Exercise inputs Block Start
(** * surveysim: nightly observability planner and weather table

    A shallow embedding of [py/surveysim/afternoonplan.py] (class
    [surveyPlan]) and [py/surveysim/weather.py] (class [Weather]).

    Number model.  The Python code works on IEEE doubles; here every
    float is a rational [Q].  Comparisons and assignments are exact in
    both worlds, and the constants of the source ([0.0], [-1.0], [15.0],
    [360.0], [0.5], ...) are rationals.  Arithmetic is exact here, so the
    statements below are about the algorithms, not about rounding.
    Integers (tile ids, row offsets, day counts) are [Z]; so are the
    statuses and priorities, which the object keeps in float columns but
    which only ever hold the integers written into them.  Python strings
    are [string]. *)

From Stdlib Require Import QArith Qround Qabs ZArith List String Bool Lia Lqa.
From Stdlib Require Import Permutation Sorted.
Import ListNotations.

Local Open Scope Q_scope.

(** ** Float comparisons *)

(** [x < y] on floats, as a boolean. *)
Definition Qltb (x y : Q) : bool := negb (Qle_bool y x).

(** [x <= y] on floats, as a boolean. *)
Definition Qleb (x y : Q) : bool := Qle_bool x y.

(** ** Exceptions *)

Inductive exn : Type :=
| ValueError
| IndexError
| OverflowError.

Inductive result (A : Type) : Type :=
| Ok (a : A)
| Raise (e : exn).
Arguments Ok {A} a.
Arguments Raise {A} e.

Definition bind {A B : Type} (r : result A) (k : A -> result B) : result B :=
  match r with
  | Ok a => k a
  | Raise e => Raise e
  end.

Notation "x <- r ;; k" := (bind r (fun x => k))
  (at level 61, r at next level, right associativity).

(** ** The tile catalog as read from [data/desi-tiles.fits] *)

Module Fits.
(** One row of the binary table, with the columns [__init__] reads. *)
Record row : Type := mkRow {
  TILEID : Z;
  RA : Q;
  DEC : Q;
  PASS : Z;
  IN_DESI : Z;
  EBV_MED : Q;
  AIRMASS : Q;
  EXPOSEFAC : Q;
  STAR_DENSITY : Q;
  PROGRAM : string;
  OBSCONDITIONS : Z;
  OBSTIME : Q;
  HA : Q
}.
End Fits.

(** ** [surveyPlan] *)

(** The object keeps one numpy column per attribute ([self.tileID],
    [self.RA], ..., [self.status], [self.priority]), all of them compressed
    with the same mask [InDESI==1] and so of one length.  Index [i] of all
    the columns is kept here as one record. *)
Record Tile : Type := mkTile {
  tileID : Z;
  RA : Q;
  DEC : Q;
  Pass : Z;
  Ebmv : Q;
  maxExpLen : Q;
  starDensity : Q;
  program : string;
  obsconds : Z;
  LSTmin : Q;
  LSTmax : Q;
  status : Z;
  priority : Z
}.

(** The instance attributes.  [LST_dark_begin] and [LST_dark_end] do not
    exist on a fresh object: the last branch of [getDarkTimes] creates
    them. *)
Record surveyPlan : Type := mkPlan {
  tiles : list Tile;
  moonUp : string;
  LST_dark1_begin : Q;
  LST_dark1_end : Q;
  LST_dark2_begin : Q;
  LST_dark2_end : Q;
  LST_dark_begin : option Q;
  LST_dark_end : option Q
}.

Definition set_tiles (v : list Tile) (s : surveyPlan) : surveyPlan :=
  mkPlan v (moonUp s) (LST_dark1_begin s) (LST_dark1_end s)
         (LST_dark2_begin s) (LST_dark2_end s) (LST_dark_begin s) (LST_dark_end s).

Definition set_moonUp (v : string) (s : surveyPlan) : surveyPlan :=
  mkPlan (tiles s) v (LST_dark1_begin s) (LST_dark1_end s)
         (LST_dark2_begin s) (LST_dark2_end s) (LST_dark_begin s) (LST_dark_end s).

Definition set_LST_dark1_begin (v : Q) (s : surveyPlan) : surveyPlan :=
  mkPlan (tiles s) (moonUp s) v (LST_dark1_end s)
         (LST_dark2_begin s) (LST_dark2_end s) (LST_dark_begin s) (LST_dark_end s).

Definition set_LST_dark1_end (v : Q) (s : surveyPlan) : surveyPlan :=
  mkPlan (tiles s) (moonUp s) (LST_dark1_begin s) v
         (LST_dark2_begin s) (LST_dark2_end s) (LST_dark_begin s) (LST_dark_end s).

Definition set_LST_dark2_begin (v : Q) (s : surveyPlan) : surveyPlan :=
  mkPlan (tiles s) (moonUp s) (LST_dark1_begin s) (LST_dark1_end s)
         v (LST_dark2_end s) (LST_dark_begin s) (LST_dark_end s).

Definition set_LST_dark2_end (v : Q) (s : surveyPlan) : surveyPlan :=
  mkPlan (tiles s) (moonUp s) (LST_dark1_begin s) (LST_dark1_end s)
         (LST_dark2_begin s) v (LST_dark_begin s) (LST_dark_end s).

Definition set_LST_dark_begin (v : Q) (s : surveyPlan) : surveyPlan :=
  mkPlan (tiles s) (moonUp s) (LST_dark1_begin s) (LST_dark1_end s)
         (LST_dark2_begin s) (LST_dark2_end s) (Some v) (LST_dark_end s).

Definition set_LST_dark_end (v : Q) (s : surveyPlan) : surveyPlan :=
  mkPlan (tiles s) (moonUp s) (LST_dark1_begin s) (LST_dark1_end s)
         (LST_dark2_begin s) (LST_dark2_end s) (LST_dark_begin s) (Some v).

(** *** [__init__] *)

(** The body of the two loops over [self.LSTmin] and [self.LSTmax]:
    [if x < 0.0: x += 360.0  elif x > 360.0: x -= 360.0]. *)
Definition wrap_lst (x : Q) : Q :=
  if Qltb x 0 then x + 360
  else if Qltb 360 x then x - 360
  else x.

(** Priority as a function of declination only. *)
Definition priority_of_dec (dec : Q) : Z :=
  if Qleb dec (-15) then 1%Z
  else if Qltb (-15) dec && Qleb dec 0 then 2%Z
  else if Qltb 0 dec && Qleb dec 15 then 3%Z
  else if Qltb 15 dec && Qleb dec 30 then 4%Z
  else if Qltb 30 dec && Qleb dec 45 then 5%Z
  else if Qltb 45 dec && Qleb dec 60 then 6%Z
  else if Qltb 60 dec && Qltb dec 75 then 7%Z
  else 8%Z.

(** The retained tile made from one catalog row. *)
Definition tile_of_row (r : Fits.row) : Tile :=
  let LST := Fits.RA r + Fits.HA r in
  {| tileID := Fits.TILEID r;
     RA := Fits.RA r;
     DEC := Fits.DEC r;
     Pass := Fits.PASS r;
     Ebmv := Fits.EBV_MED r;
     maxExpLen := 2 * Fits.OBSTIME r;
     starDensity := Fits.STAR_DENSITY r;
     program := Fits.PROGRAM r;
     obsconds := Fits.OBSCONDITIONS r;
     LSTmin := wrap_lst (LST - 15);
     LSTmax := wrap_lst (LST + 15);
     status := 0%Z;
     priority := priority_of_dec (Fits.DEC r) |}.

(** [surveyPlan.__init__], from the parsed table [tiledata]. *)
Definition surveyPlan_init (tiledata : list Fits.row) : surveyPlan :=
  {| tiles := map tile_of_row (filter (fun r => (Fits.IN_DESI r =? 1)%Z) tiledata);
     moonUp := "BRIGHT";
     LST_dark1_begin := -1;
     LST_dark1_end := -1;
     LST_dark2_begin := -1;
     LST_dark2_end := -1;
     LST_dark_begin := None;
     LST_dark_end := None |}.

(** *** [isItDark] *)

Definition isItDark (self : surveyPlan) (lst : Q) : string :=
  if (Qltb 0 (LST_dark1_begin self) && Qltb (LST_dark1_begin self) lst &&
      Qltb 0 (LST_dark1_end self) && Qltb lst (LST_dark1_end self))
     || (Qltb 0 (LST_dark2_begin self) && Qltb (LST_dark2_begin self) lst &&
         Qltb 0 (LST_dark2_end self) && Qltb lst (LST_dark2_end self))
  then "DARK"
  else moonUp self.

(** *** Night statistics *)

(** The [day_stats] dictionary, with the keys the planner reads. *)
Record DayStats : Type := mkDayStats {
  MJDmoonrise : Q;
  MJDmoonset : Q;
  MJDetwi : Q;
  MJDmtwi : Q;
  MJDmidnight : Q;
  MoonRA : Q;
  MoonDEC : Q;
  MoonFrac : Q;
  dirName : string
}.

(** One row of the plan list: the tuple appended to [planList0]. *)
Definition PlanRow : Type :=
  (Z * Q * Q * Q * Q * Q * Q * Z * Z * string * Z)%type.

Definition plan_row (t : Tile) : PlanRow :=
  (tileID t, RA t, DEC t, Ebmv t, LSTmin t, LSTmax t,
   maxExpLen t, priority t, status t, program t, obsconds t).

(** [itemgetter(7)]. *)
Definition itemgetter7 (r : PlanRow) : Z :=
  match r with
  | (_, _, _, _, _, _, _, p, _, _, _) => p
  end.

(** [sorted(planList0, key=itemgetter(7), reverse=True)]: a stable sort,
    largest key first, equal keys in their original order. *)
Fixpoint insert_desc (x : PlanRow) (l : list PlanRow) : list PlanRow :=
  match l with
  | [] => [x]
  | y :: l' =>
      if (itemgetter7 x <? itemgetter7 y)%Z then y :: insert_desc x l'
      else x :: y :: l'
  end.

Definition sorted_desc (l : list PlanRow) : list PlanRow :=
  fold_right insert_desc [] l.

(** [self.status[i] = st] at one index [i]. *)
Definition with_status (st : Z) (t : Tile) : Tile :=
  mkTile (tileID t) (RA t) (DEC t) (Pass t) (Ebmv t) (maxExpLen t)
         (starDensity t) (program t) (obsconds t) (LSTmin t) (LSTmax t)
         st (priority t).

(** The body of the status-update loop at the head of [afternoonPlan]:
    [j = np.where(self.tileID == id); self.status[j] = st] writes [st] at
    every index whose id matches, and nowhere when none does. *)
Definition set_status (id st : Z) (ts : list Tile) : list Tile :=
  map (fun t => if (tileID t =? id)%Z then with_status st t else t) ts.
Exercise inputs Block End
Return the line that contains "MJDmoonset : Q;" along with every line after it through the end of the entries, exactly, adding nothing.

#### Your response
  MJDmoonset : Q;
  MJDetwi : Q;
  MJDmtwi : Q;
  MJDmidnight : Q;
  MoonRA : Q;
  MoonDEC : Q;
  MoonFrac : Q;
  dirName : string
}.

(** One row of the plan list: the tuple appended to [planList0]. *)
Definition PlanRow : Type :=
  (Z * Q * Q * Q * Q * Q * Q * Z * Z * string * Z)%type.

Definition plan_row (t : Tile) : PlanRow :=
  (tileID t, RA t, DEC t, Ebmv t, LSTmin t, LSTmax t,
   maxExpLen t, priority t, status t, program t, obsconds t).

(** [itemgetter(7)]. *)
Definition itemgetter7 (r : PlanRow) : Z :=
  match r with
  | (_, _, _, _, _, _, _, p, _, _, _) => p
  end.

(** [sorted(planList0, key=itemgetter(7), reverse=True)]: a stable sort,
    largest key first, equal keys in their original order. *)
Fixpoint insert_desc (x : PlanRow) (l : list PlanRow) : list PlanRow :=
  match l with
  | [] => [x]
  | y :: l' =>
      if (itemgetter7 x <? itemgetter7 y)%Z then y :: insert_desc x l'
      else x :: y :: l'
  end.

Definition sorted_desc (l : list PlanRow) : list PlanRow :=
  fold_right insert_desc [] l.

(** [self.status[i] = st] at one index [i]. *)
Definition with_status (st : Z) (t : Tile) : Tile :=
  mkTile (tileID t) (RA t) (DEC t) (Pass t) (Ebmv t) (maxExpLen t)
         (starDensity t) (program t) (obsconds t) (LSTmin t) (LSTmax t)
         st (priority t).

(** The body of the status-update loop at the head of [afternoonPlan]:
    [j = np.where(self.tileID == id); self.status[j] = st] writes [st] at
    every index whose id matches, and nowhere when none does. *)
Definition set_status (id st : Z) (ts : list Tile) : list Tile :=
  map (fun t => if (tileID t =? id)%Z then with_status st t else t) ts.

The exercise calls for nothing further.